*** Opening AVAILABLE DATA ***

(* ===== verification/Merge.v ===== *)
(** * Same-block merge proofs of the MVCC store

    Models [MergeByteRange], [MergeProof] and its validators and byte-level
    merges (crates/ffs-mvcc/src/lib.rs), and [coalesce_byte_ranges].  A slice
    expression that would panic in Rust is a [Panic] outcome here.  The
    specification the merges are measured against is the bit-level three-way
    merge [three_way]. *)

From stdpp Require Import base sorting numbers gmap list.
From S2P Require Import Prelude.

Local Open Scope Z_scope.

(** ** Data *)

Record MergeByteRange := mkRange { mbr_start : Z; mbr_len : Z }.

#[global] Instance MergeByteRange_eq_dec : EqDecision MergeByteRange.
Proof. solve_decision. Defined.

(** [MergeByteRange::end]: saturating at [usize::MAX]. *)
Definition mbr_end (r : MergeByteRange) : Z :=
  saturating_add usize_max (mbr_start r) (mbr_len r).

Definition overlaps (self other : MergeByteRange) : bool :=
  (mbr_start self <? mbr_end other) && (mbr_start other <? mbr_end self).

Inductive MergeProofMechanism :=
| NoSameBlockMerge
| MechAppendOnly
| RangeOverlay
| MechBitmapOr
| MechBitmapDelta.

Inductive MergeProof :=
| Unsafe
| DisjointBlocks
| AppendOnly (base_len : Z)
| IndependentKeys (touched_ranges : list MergeByteRange)
| NonOverlappingExtents (touched_ranges : list MergeByteRange)
| TimestampOnlyInode (touched_ranges : list MergeByteRange)
| BitmapOr
| BitmapDelta.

*** Closing AVAILABLE DATA ***

REQUIREMENT: Make an exact copy of every record listed above.

ANSWER FOR THIS EXERCISE:
(* ===== verification/Merge.v ===== *)
(** * Same-block merge proofs of the MVCC store

    Models [MergeByteRange], [MergeProof] and its validators and byte-level
    merges (crates/ffs-mvcc/src/lib.rs), and [coalesce_byte_ranges].  A slice
    expression that would panic in Rust is a [Panic] outcome here.  The
    specification the merges are measured against is the bit-level three-way
    merge [three_way]. *)

From stdpp Require Import base sorting numbers gmap list.
From S2P Require Import Prelude.

Local Open Scope Z_scope.

(** ** Data *)

Record MergeByteRange := mkRange { mbr_start : Z; mbr_len : Z }.

#[global] Instance MergeByteRange_eq_dec : EqDecision MergeByteRange.
Proof. solve_decision. Defined.

(** [MergeByteRange::end]: saturating at [usize::MAX]. *)
Definition mbr_end (r : MergeByteRange) : Z :=
  saturating_add usize_max (mbr_start r) (mbr_len r).

Definition overlaps (self other : MergeByteRange) : bool :=
  (mbr_start self <? mbr_end other) && (mbr_start other <? mbr_end self).

Inductive MergeProofMechanism :=
| NoSameBlockMerge
| MechAppendOnly
| RangeOverlay
| MechBitmapOr
| MechBitmapDelta.

Inductive MergeProof :=
| Unsafe
| DisjointBlocks
| AppendOnly (base_len : Z)
| IndependentKeys (touched_ranges : list MergeByteRange)
| NonOverlappingExtents (touched_ranges : list MergeByteRange)
| TimestampOnlyInode (touched_ranges : list MergeByteRange)
| BitmapOr
| BitmapDelta.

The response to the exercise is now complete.